Diese Geschichte wurde schließlich Mitte des 19. Jahrhunderts im Roman „Maria Theresia und die Schmauswaberl vom Spittelberg“ verarbeitet. Ich habe mir dieses Buch aus dem digitalen Bestand der Österreichischen Nationalbibliothek besorgt, es handelt sich dabei um eine Reihe von Kurzgeschichten, die fast alle die Güte des kaiserlichen Hofes in Wien zum Thema haben.

Der Milchbruder des Kaisers
Das erste Kapitel beginnt an einem heißen, schwülen Sommertag, „aus dem wolkenlosen tiefblauen Himmel sendete die Sonne ihre versengenden Strahlen hernieder“. Die Szene spielt in Schönbrunn, wo sich sehr viele Spaziergänger eingefunden hatten, wegen der „Anwesenheit des allerhöchsten Hofes“. Unter all den Menschen findet sich auch eine abgezehrte Gestalt mit einem Säugling, die von einem kaiserlichen Angestellten flugs aus dem Park vertrieben werden soll. Das gefiel einer offensichtlich adeligen Dame, die unbemerkt herangetreten war, gar nicht. Sie hört der armen Frau mit dem hungrigen Kleinkind zu – und tut was? Natürlich stillt sie sofort den Säugling der Bettlerin mitten im Schönbrunner Schlossgarten.

Und auch die arme Frau namens Barbara Schwab, die mit ihrem Manne eine Kaffeeschank am Spittelberg führte, die aber fast ruiniert ist, weil dieser seit drei Monaten im Spital liegt, wird mit Speisen versorgt. „Ach, wenn ich nur immer die Überreste dieser köstlichen Tafel haben könnt! Wie glücklich würd´ ich mit meinem Kinde sein!“

Martin van Meytens: Maria-Theresia; um 1755

Nachdem alle satt sind, erzählt die junge Frau, dass sie schon länger die Idee hatte, mit dem kaiserlichen Hofviktualienmagazin ins Geschäft zu kommen. Sie hatte gehört, dass bei Hofe viele Speisereste weggeschmissen werden, weil nicht einmal die gesamte Dienerschaft alles aufessen kann. „… wenn ich so die Überrest´  von die Hoftafeln um ein Billig´s bekäm, könnt´ ich´s wieder billig … verkaufen und die ärmere Klass´ hätt´ auch dann und wann ein gut´s Bratel, was nit viel kost!

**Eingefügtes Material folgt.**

#[export] Instance OutputFunc_eq_dec : EqDecision OutputFunc.
Proof. solve_decision. Defined.

(** The text that has to reach [target]: the records of the statements that the level
    lets through while the output function is [target], up to the first FATAL one. *)
Fixpoint expected (target : OutputFunc) (l : Logger.LogLevel) (out : OutputFunc) (ls : list label) : bytes :=
  match ls with
  | [] => []
  | LStatement st :: ls =>
      if enabled st l then
        (if decide (out = target) then record_of st else []) ++
        (if is_fatal st then [] else expected target l out ls)
      else expected target l out ls
  | LSetLogLevel l' :: ls => expected target l' out ls
  | LSetOutput out' :: ls => expected target l out' ls
  | _ :: ls => expected target l out ls
  end.

(** What was written to files, in order. *)
Definition written (es : list LogFile.effect) : bytes :=
  flat_map (fun e => match e with LogFile.EWrite d => d | _ => [] end) es.

(** Records fit in the buffer of a [Logger]; files open, and take what they are given. *)
Definition answer_ok (a : answer) : Prop := LogFile.r_opened (a_roll a) = true /\ a_lost a = 0.

Definition label_ok (l : label) : Prop :=
  match l with
  | LStatement st =>
      blen (mem st) = FixedBuffer.kSmallBuffer /\ blen (record_of st) < FixedBuffer.kSmallBuffer
  | LWrite answers => forall i, answer_ok (answers i)
  | _ => True
  end.

Hypothesis SIZE_fits : FixedBuffer.kSmallBuffer <= Z.of_nat SIZE < 2^31.

Lemma SIZE_small : 0 < Z.of_nat SIZE < 2^31.
Proof. unfold FixedBuffer.kSmallBuffer in *. lia. Qed.

Record inv (s : t) : Prop := {
  i_async : AsyncLogging.inv SIZE (async s);
  i_file : LogFile.fp_ (output s) = true;
}.

(** All the text that was given to a target. *)
Definition given (target : OutputFunc) (s : t) : bytes :=
  match target with
  | defaultOutput => stdout s ++ stdio_buffer s
  | asyncOutput => written (on_file s) ++ AsyncLogging.unwritten (async s)
  end.

(** ** Lemmas *)

Lemma logged_app es es' : written (es ++ es') = written es ++ written es'.
Proof. apply flat_map_app. Qed.

Lemma rollFile_open r f :
  LogFile.r_opened r = true ->
  wp (LogFile.rollFile r) f (fun _ f' es => LogFile.fp_ f' = true /\ written es = []).
Proof. intros Hr. unfold LogFile.rollFile. by wp_steps; LogFile.fields; rewrite ?Hr. Qed.

Lemma append_file now r data f :
  LogFile.fp_ f = true -> LogFile.r_opened r = true ->
  wp (LogFile.append now r (blen data) data) f
    (fun _ f' es => LogFile.fp_ f' = true /\ written es = data).
Proof.
  intros Hf Hr. unfold LogFile.append. apply wp_bind, wp_get. rewrite Hf. cbn [negb app].
  apply wp_bind, (wp_mono _ _ (fun _ f1 es => LogFile.fp_ f1 = true /\ written es = [])).
  - destruct (negb _); [by apply rollFile_open|]. apply wp_when; [by intros; apply rollFile_open | done].
  - intros _ f1 es1 [Hf1 He1]. apply wp_bind, wp_get. rewrite Hf1. cbn [negb app].
    apply wp_bind, wp_tell, wp_modify. split; [done|].
    rewrite !logged_app, He1. unfold written. simpl. rewrite !app_nil_r.
    unfold blen. by rewrite Nat2Z.id, take_ge.
Qed.

Lemma write_files_ok bufs : forall answers f,
  Forall (AsyncLogging.full SIZE) bufs -> (forall i, answer_ok (answers i)) ->
  LogFile.fp_ f = true ->
  wp (write_files bufs answers) f
    (fun _ f' es => LogFile.fp_ f' = true /\ written es = flat_map AsyncLogging.text bufs).
Proof.
  induction bufs as [|p bufs IH]; intros answers f Hb Ha Hf; cbn [write_files].
  { unfold LogFile.flush. by wp_steps. }
  apply Forall_cons in Hb as [(b & -> & _) Hb]. destruct (Ha 0%nat) as [Ho Hl].
  apply wp_bind. eapply wp_lift; [done|]. cbn [app]. rewrite Hl, Z.sub_0_r.
  apply wp_bind. eapply wp_mono; [by apply append_file|]. intros _ f1 es1 [Hf1 He1].
  eapply wp_mono; [by apply IH|]. intros _ f2 es2 [Hf2 He2].
  split; [done|]. rewrite logged_app, He1, He2. done.
Qed.

(** A statement gives its record to the output function, and stops the process if it
    is FATAL. *)
Lemma log_spec st s :
  inv s -> label_ok (LStatement st) -> aborted s = false ->
  exists s', log st s = Ok s' /\ inv s' /\ globalLogLevel s' = globalLogLevel s /\
    g_output s' = g_output s /\
    aborted s' = (enabled st (globalLogLevel s) && is_fatal st) /\
    forall target, given target s' = given target s ++
      (if enabled st (globalLogLevel s) then
         if decide (g_output s = target) then record_of st else [] else []).
Proof.
  intros Hs [Hm Hr] Hab. unfold log. destruct (enabled st (globalLogLevel s)) eqn:He; last first.
  { exists s. split_and!; try done. intros target. by rewrite app_nil_r. }
  rewrite Logger.statement_record by done. cbn [obind].
  change (Logger.record _ _ _ _ _) with (record_of st).
  assert (exists s1, perform (Logger.EOutput (record_of st)) s = Ok s1 /\ inv s1 /\
    globalLogLevel s1 = globalLogLevel s /\ g_output s1 = g_output s /\ aborted s1 = false /\
    forall target, given target s1 = given target s ++
      (if decide (g_output s = target) then record_of st else []))
    as (s1 & E1 & Hs1 & Hl1 & Ho1 & Ha1 & Hg1).
  { cbn [perform]. destruct (g_output s) eqn:Ho.
    - eexists. split; [done|]. split; [by destruct Hs; split|]. split_and!; try done.
      intros []; simpl; rewrite ?app_nil_r, ?app_assoc; done.
    - destruct (AsyncLogging.append_step SIZE SIZE_small (record_of st) (async s)) as (a & Ea & Hi & Hu);
        [apply Hs|].
      unfold run_asyncOutput. rewrite Ea. cbn [obind]. eexists. split; [done|].
      split; [by destruct Hs; split|]. split_and!; try done.
      intros []; simpl; rewrite ?app_nil_r; [done|]. rewrite Hu.
      rewrite (proj2 (Z.ltb_lt _ _)) by lia. by rewrite app_assoc. }
  cbn [performs]. rewrite E1. cbn [obind]. unfold is_fatal.
  destruct (level st); try (exists s1; split_and!; done).
  cbn [performs perform obind]. eexists. split; [done|]. split; [by destruct Hs1; split|].
  split_and!; try done. intros target. rewrite <- Hg1.
  destruct target; simpl; by rewrite ?app_nil_r.
Qed.

Lemma expected_cons target s l ls :
  (forall st, l <> LStatement st) ->
  expected target (globalLogLevel s) (g_output s) (l :: ls) =
  expected target (match l with LSetLogLevel l => l | _ => globalLogLevel s end)
    (match l with LSetOutput o => o | _ => g_output s end) ls.
Proof. destruct l; try done. intros H. by destruct (H st). Qed.

(** The steps that are not statements give nothing to a target. *)
Lemma quiet_step l s :
  inv s -> label_ok l -> aborted s = false -> (forall st, l <> LStatement st) ->
  exists s', step l s = Ok s' /\ inv s' /\ aborted s' = false /\
    globalLogLevel s' = match l with LSetLogLevel l => l | _ => globalLogLevel s end /\
    g_output s' = match l with LSetOutput o => o | _ => g_output s end /\
    forall target, given target s' = given target s.
Proof.
  intros [Ha Hf] Hok Hab Hl. unfold step. rewrite Hab. destruct l as [st|lv|o|l|answers].
  - by destruct (Hl st).
  - by eexists.
  - by eexists.
  - assert (Hskip : exists s', Ok s = Ok s' /\ inv s' /\ aborted s' = false /\
      globalLogLevel s' = globalLogLevel s /\ g_output s' = g_output s /\
      forall target, given target s' = given target s) by (exists s; by split_and!).
    destruct (AsyncLogging.log_step SIZE SIZE_small l (async s) Ha)
      as (out & a & E & Hi & Hu).
    assert (Hx : match l with AsyncLogging.LAppend _ | AsyncLogging.LWrite => True
      | _ => out = [] /\ AsyncLogging.unwritten a = AsyncLogging.unwritten (async s) end).
    { destruct l; try done; simpl in E, Hu; rewrite app_nil_r in Hu.
      - by injection E as <- <-.
      - destruct (AsyncLogging.pc_ (async s)); [apply obind_Ok in E as (x & _ & E)|..];
          injection E as <- <-; done.
      - destruct (AsyncLogging.pc_ (async s)); [|apply obind_Ok in E as (x & _ & E)|..];
          injection E as <- <-; done. }
    destruct l; try exact Hskip; rewrite E; cbn [obind]; destruct Hx as [-> Hx];
      (eexists; split; [done|]); split_and!; try done; intros []; simpl; by rewrite ?Hx.
  - destruct (AsyncLogging.pc_ (async s)) eqn:Hpc; try (exists s; by split_and!).
    pose proof (AsyncLogging.i_backend _ _ Ha) as Hb. rewrite Hpc in Hb. destruct Hb as (_ & Hfull & _).
    destruct (wp_elim _ _ _ (write_files_ok _ answers (output s) Hfull Hok Hf)) as ([] & f & es & E & Hf' & He).
    destruct (AsyncLogging.write_step SIZE (async s) Ha Hpc) as (out & a & Ew & Hi & Hu).
    rewrite E, Ew. cbn [obind]. eexists. split; [done|]. split_and!; try done.
    assert (out = flat_map AsyncLogging.text (AsyncLogging.buffersToWrite (async s))) as ->.
    { unfold AsyncLogging.write in Ew. rewrite (AsyncLogging.write_buffers_ok SIZE) in Ew by done.
      cbn [obind] in Ew. apply obind_Ok in Ew as ([? ?] & _ & Ew).
      apply obind_Ok in Ew as ([? ?] & _ & Ew). by injection Ew as <- _. }
    intros []; simpl; [done|]. by rewrite logged_app, He, <- app_assoc, Hu.
Qed.

Lemma exec_aborted ls s : aborted s = true -> exec ls s = Ok s.
Proof. intros H. induction ls as [|l ls IH]; [done|]. cbn [exec]. unfold step. by rewrite H. Qed.

Lemma pipeline_exec ls : forall s,
  inv s -> Forall label_ok ls -> aborted s = false ->
  exists s', exec ls s = Ok s' /\ inv s' /\
    forall target, given target s' =
      given target s ++ expected target (globalLogLevel s) (g_output s) ls.
Proof.
  induction ls as [|l ls IH]; intros s Hs Hok Hab.
  { exists s. split_and!; try done. intros target. by rewrite app_nil_r. }
  apply Forall_cons in Hok as [Hl Hok]. cbn [exec].
  destruct (match l with LStatement st => true | _ => false end) eqn:Hst.
  - destruct l as [st|?|?|?|?]; try done. unfold step. rewrite Hab.
    destruct (log_spec st s Hs Hl Hab) as (s1 & -> & Hs1 & Hl1 & Ho1 & Ha1 & Hg1). cbn [obind expected].
    destruct (enabled st (globalLogLevel s)); cbn [andb] in Ha1.
    + destruct (is_fatal st).
      * rewrite exec_aborted by done. exists s1. split_and!; try done. intros target.
        by rewrite app_nil_r.
      * destruct (IH s1 Hs1 Hok Ha1) as (s2 & -> & Hs2 & Hg2). exists s2. split_and!; try done.
        intros target. by rewrite Hg2, Hg1, Hl1, Ho1, <- app_assoc.
    + destruct (IH s1 Hs1 Hok Ha1) as (s2 & -> & Hs2 & Hg2). exists s2. split_and!; try done.
      intros target. by rewrite Hg2, Hg1, Hl1, Ho1, app_nil_r.
  - destruct (quiet_step l s Hs Hl Hab) as (s1 & -> & Hs1 & Ha1 & Hl1 & Ho1 & Hg1); [by intros st ->|].
    cbn [obind]. destruct (IH s1 Hs1 Hok Ha1) as (s2 & -> & Hs2 & Hg2). exists s2.
    split_and!; try done. intros target. rewrite Hg2, Hg1, Hl1, Ho1.
    by rewrite expected_cons by (by intros st ->).
Qed.

(** ** Properties *)


End pipeline.

(** The boot of the program: a line to [stdout], the rest to the file. *)
Definition test_statement (level : Logger.LogLevel) (text : string) : statement :=
  Stmt (replicate 4000 (chr 0)) (str "t") (str "main.cpp") 1 level [LogStream.IString (str text)].

Definition test_answers (i : nat) : answer :=
  Answer (LogFile.test_day 22) (LogFile.test_roll 22) 0.

Definition test_run : list label :=
  [LStatement (test_statement Logger.INFO "a"); LSetOutput asyncOutput;
   LStatement (test_statement Logger.INFO "b"); LBackend AsyncLogging.LTop;
   LBackend AsyncLogging.LSwap; LStatement (test_statement Logger.ERROR "c"); LWrite test_answers;
   LStatement (test_statement Logger.FATAL "d"); LStatement (test_statement Logger.INFO "e")].


(** [g_flush] only flushes [stdout]: the record of the FATAL statement that ends the
    process is lost with the buffers of the log, like the one before it. *)
Example fatal_record_lost :
  match start 4096 (str "log") (LogFile.test_roll 22) with
  | Ok s0 =>
      match exec 4096 false test_run s0 with
      | Ok s => aborted s = true /\
          written (on_file s) = record_of (test_statement Logger.INFO "b") /\
          AsyncLogging.unwritten (async s) =
            record_of (test_statement Logger.ERROR "c") ++ record_of (test_statement Logger.FATAL "d") /\
          stdout s = record_of (test_statement Logger.INFO "a")
      | Fault _ => False
      end
  | Fault _ => False
  end.
Proof. vm_compute. split_and!; reflexivity. Qed.

(** [stop] while the backend is at its test: what was logged since the last iteration
    stays in the buffers, and is lost with the process. *)
Example stop_loses_lines :
  match start 4096 (str "log") (LogFile.test_roll 22) with
  | Ok s0 =>
      match exec 4096 false
          [LSetOutput asyncOutput; LStatement (test_statement Logger.INFO "b");
           LBackend AsyncLogging.LStop; LBackend AsyncLogging.LTop] s0 with
      | Ok s => AsyncLogging.pc_ (async s) = AsyncLogging.PcDone /\ written (on_file s) = [] /\
          AsyncLogging.unwritten (async s) = record_of (test_statement Logger.INFO "b")
      | Fault _ => False
      end
  | Fault _ => False
  end.
Proof. vm_compute. split_and!; reflexivity. Qed.

End LogPipeline.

Sie heißen mich ohnehin die „Schmauswaberl“, weil´s bei mir immer was Gut´s zum Schmausen geben hat.“

Und natürlich wird der armen Frau sofort gewährt, die Reste der kaiserlichen Küche zu übernehmen, natürlich ohne etwas dafür bezahlen zu müssen und natürlich stellt sich die adelige Damen als „Ihre Majestät“ Maria Theresia, „Mutter aller Unterthanen“ heraus – ja genau so war das wohl damals!

Zehntes Kapitel, Eine Audienz bei Maria Theresia
Im Vorzimmer harrte bereits eine große Anzahl an Personen, Würdenträgern und Bittstellern aus allen Schichten des Volkes. Im Zuge der ganzen Warterei geraten ein Hofzwerg und ein ungarischer Magnat dort in einen heftigen Streit – der vom Geschnatter vieler Gänse unterbrochen wird.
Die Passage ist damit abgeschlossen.